Stored data
───

Lemma verifySignatureField_exact check accepted out : coherentBinding check accepted out →
  verifySignatureField accepted out check = Ok tt ↔ bindingKept check accepted out.
Proof.
  intros Hco. unfold verifySignatureField, bindingKept, carriersFilled.
  destruct (isTrailing check && (emptyCarrier check accepted || emptyCarrier check out)) eqn:He.
  - apply andb_true_iff in He as [Ht H]. split; [done|]. intros (Ha & Ho & _).
    by rewrite (Ha Ht), (Ho Ht) in H.
  - assert (Hfill : (isTrailing check = true → emptyCarrier check accepted = false)
      ∧ (isTrailing check = true → emptyCarrier check out = false)).
    { destruct (isTrailing check); [|done]. by apply orb_false_iff in He as [-> ->]. }
    destruct Hfill as [Hfa Hfo].
    assert (Hmain : ∀ A O, occsOf check (Messages accepted) = Ok A →
      occsOf check (Messages out) = Ok O →
      (∃ s1, foldM (consumeToken check) (foldl acceptOccurrence (mkSigState [] [] ∅) A) O = Ok s1
         ∧ is_ok (foldM (settleUnsigned check) s1 O) = true) ↔ signaturesKept check A O).
    { intros A O HA HO. destruct (accept_spec A (mkSigState [] [] ∅)) as (Ha & Hf & Hu); [done|].
      apply phases_exact; [done|done| |by eapply occsOf_shape|by apply Hco].
      intros d. rewrite Hu. simpl. by rewrite lookup_empty. }
    split.
    + intros (s & (A & HA & ->)%accepted_state & (s1 & (O & HO & H1)%foldM_occs & H)%res_bind_ok)%res_bind_ok.
      apply res_bind_ok in H as (s2 & (O' & HO' & H2)%foldM_occs & _).
      assert (O' = O) as -> by congruence. split_and!; [done..|]. exists A, O. split_and!; [done..|].
      apply Hmain; [done..|]. exists s1. split; [done|]. by rewrite H2.
    + intros (_ & _ & A & O & HA & HO & Hk). apply Hmain in Hk as (s1 & H1 & (s2 & H2)%is_ok_spec); [|done..].
      apply res_bind_ok. eexists. split; [by apply accepted_state; eauto|].
      apply res_bind_ok. exists s1. split; [apply foldM_occs; eauto|].
      apply res_bind_ok. exists s2. split; [apply foldM_occs; eauto|done].
Qed.

(** C13. The signature check accepts a plugin's request exactly when, for every
    binding, each present trailing carrier has a token and the signed
    occurrences were kept: every pair of token and covered content in the
    output is, with multiplicity, one of the accepted request's (nothing
    minted, moved, replaced or duplicated), and content that lost a signed
    occurrence did not gain an unsigned copy (nothing stripped).  The premise
    is that digests of these two requests' covered content do not collide. *)
Theorem request_signatures_exact fields accepted out :
  (∀ f, f ∈ fields → coherentBinding f accepted out) →
  verifyRequestSignatures fields accepted out = Ok tt ↔
  ∀ f, f ∈ fields → bindingKept f accepted out.
Proof.
  induction fields as [|f fields IH]; intros Hco; simpl.
  - split; [|done]. by intros _ f ?%elem_of_nil.
  - rewrite res_bind_ok. destruct IH as [IH1 IH2]; [intros; apply Hco; by right|].
    pose proof (verifySignatureField_exact f accepted out (Hco f ltac:(left))) as Hf. split.
    + intros ([] & H1 & H2) g [->|Hg]%elem_of_cons; [by apply Hf|by apply IH1].
    + intros H. exists tt. split; [apply Hf, H; left|]. apply IH2. intros g Hg. apply H. by right.
Qed.
End Proofs.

───

YOUR ASSIGNMENT: The required output is every line above that contains the string "covered".

TASK ANSWER:
    occurrences were kept: every pair of token and covered content in the
    is that digests of these two requests' covered content do not collide. *)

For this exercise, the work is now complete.